Generalvikar zur Medienberichterstattung über die „Informationsstrategie“

10. August 2022 pek220810

Generalvikar Guido Assmann hat sich heute an die Mitarbeitenden im Erzbistum Köln gewandt. Dieses Schreiben stellen wir Ihnen ebenfalls öffentlich zur Verfügung.

 

Liebe Mitarbeiterinnen und Mitarbeiter,

die Bericht­erstattung in den Medien über die „Informations­stra­tegie“ des Erzbistums im Zusammen­hang mit dem ersten „Missbrauchs­gut­achten“ (WSW) und der Gutachter­wechsel hat im Hause und in der Öffent­lichkeit zu Irritationen geführt, Fragen aufgeworfen und auch zu falschen Schluss­folgerung­en Anlass gegeben. Zunächst möchte ich aber meine Irrita­tion des Um­gangs miteinander benennen. Zu glauben, dass man nicht mit­einander, sondern über­einander in den Medien reden muss, ist nicht ziel­führend und sehr uner­freulich. Nach­dem ich mich nun um­fang­reich sach­kundig gemacht habe, möchte ich Ihnen meine Sicht aufzeigen. Es wurde die Be­hauptung aufge­stellt, dass im Oktober 2020 durch ein „Drehbuch“ einer Krisen­kommunika­tions­agen­tur der Betroffenen­beirat instru­mentali­siert werden sollte. Das ist definitiv falsch – wir haben nicht nach einem Dreh­buch Dritter gehandelt.
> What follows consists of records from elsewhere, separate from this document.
(** The loop takes what fits, passing over the holes. *)
Lemma reap_loop_spec maxB maxG l idx b g res index : (forall tx, Some tx ∈ l -> is_Some (index !! rt_hash tx)) ->
  exists n taken b' g', reap_loop maxB maxG idx l (MkReap b g res idx index) =
    Ok (MkReap b' g' (res ++ (rt_bytes <$> taken)) (idx + n) (mark taken index)) /\
    taken = take_fit maxB maxG b g (omap id l) /\ omap id (drop n l) = drop (length taken) (omap id l).
Proof.
  revert idx b g res index. induction l as [|[tx|] l IH]; intros idx b g res index Hin; simpl.
  - exists 0%nat, [], b, g. rewrite app_nil_r, Nat.add_0_r. done.
  - change (exceeds maxB maxG (MkReap b g [] 0 ∅) tx) with (exceeds maxB maxG (MkReap b g res idx index) tx).
    destruct (exceeds maxB maxG (MkReap b g res idx index) tx).
    { exists 0%nat, [], b, g. rewrite app_nil_r, Nat.add_0_r. done. }
    rewrite bool_decide_eq_true_2 by (apply Hin; by left).
    destruct (IH (S idx) (u64 (b + len (rt_bytes tx))) (u64 (g + rt_gas tx)) (res ++ [rt_bytes tx]) (<[rt_hash tx := -1]> index))
      as (n & taken & b' & g' & Hrun & Htaken & Hdrop).
    { intros t Ht. apply lookup_insert_is_Some'. right. apply Hin. by right. }
    exists (S n), (tx :: taken), b', g'. split_and!; [rewrite Hrun; do 2 f_equal; [by rewrite <- app_assoc|lia]|by rewrite Htaken|done].
  - destruct (IH (S idx) b g res index) as (n & taken & b' & g' & Hrun & Htaken & Hdrop); [intros t Ht; apply Hin; by right|].
    exists (S n), taken, b', g'. split_and!; [rewrite Hrun; do 2 f_equal; lia|done|done].
Qed.

Lemma reindex_spec l i index : NoDup (rt_hash <$> l) -> (forall tx, tx ∈ l -> is_Some (index !! rt_hash tx)) ->
  exists index', reindex i l index = Ok index' /\
    (forall j tx, l !! j = Some tx -> index' !! rt_hash tx = Some (Z.of_nat (i + j))) /\
    (forall h, h ∉ rt_hash <$> l -> index' !! h = index !! h).
Proof.
  revert i index. induction l as [|tx l IH]; intros i index Hnd Hin; simpl; [by exists index|].
  rewrite fmap_cons, NoDup_cons in Hnd. destruct Hnd as [Hn Hnd]. rewrite bool_decide_eq_true_2 by (apply Hin; by left).
  destruct (IH (S i) (<[rt_hash tx := Z.of_nat i]> index)) as (index' & Hrun & H1 & H2); [done| |].
  { intros t Ht. apply lookup_insert_is_Some'. right. apply Hin. by right. }
  exists index'. split_and!; [done| |].
  - intros [|j] t Ht; simpl in Ht; [injection Ht as <-|].
    + rewrite H2, lookup_insert_eq by done. do 2 f_equal. lia.
    + rewrite (H1 _ _ Ht). do 2 f_equal. lia.
  - intros h Hh. rewrite not_elem_of_cons in Hh. rewrite H2 by apply Hh. rewrite lookup_insert_ne; [done|]. symmetry. apply Hh.
Qed.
Weil die Stimme des Betroffenenbeirats so wichtig ist und die Be­troffenen ein be­rechtigtes In­teresse an Trans­parenz haben, durften sie auf keinen Fall über­gangen werden.

Handlungs­leitend war somit immer und ausschließ­lich die Be­troffenen­per­spektive – genauso wie es unser Erz­bischof vorgegeben hatte. Es gab nie das Ziel, diese zu einem bestimmten Stimm­ver­halten zu animieren. Es ist auch niemals Druck auf ein­zelne oder mehrere Teil­nehm­er aus­geübt worden. Jeder hatte die faire und rea­listische Mög­lich­keit, sich frei zu äußern. Wäre das Votum des Bei­rats anders ausge­fallen, wäre komplett neu nach­gedacht worden. Dass die Sitzung im Oktober 2020 im Nach­gang von den Be­troffenen, die an der Sitzung teil­genommen haben, unter­schied­lich bewertet wird und sich ein Be­troffener instrumen­talisiert fühlt, zeigt mir, dass wir im Umgang mit Be­troffe­nen noch sen­sibler werden müssen. 

Unbestritten ist, dass wir eine Fach-Agentur beauf­tragt haben, uns bei unserer Kommunika­tion zu beraten. Ich bin Priester in diesem Hause, andere sind Verwaltungs­fach­leute, wiederum andere Finanz­expert­en – wir sind alle keine Kommunika­tions­profis. Und die damalige personelle Aus­stattung der Haupt­abteilung Medien- und Kommunika­tion hätte schon alleine diese Flut von An­fragen nicht bewäl­tigen, erst recht nicht noch eine Kommunikations­planung ent­wickeln können. Genau diese benötigt man aber bei solch einer schwierigen Lage – immer unter dem Ge­sichts­punkt, dass die Be­troffenen­per­spektive absolute Priorität hat.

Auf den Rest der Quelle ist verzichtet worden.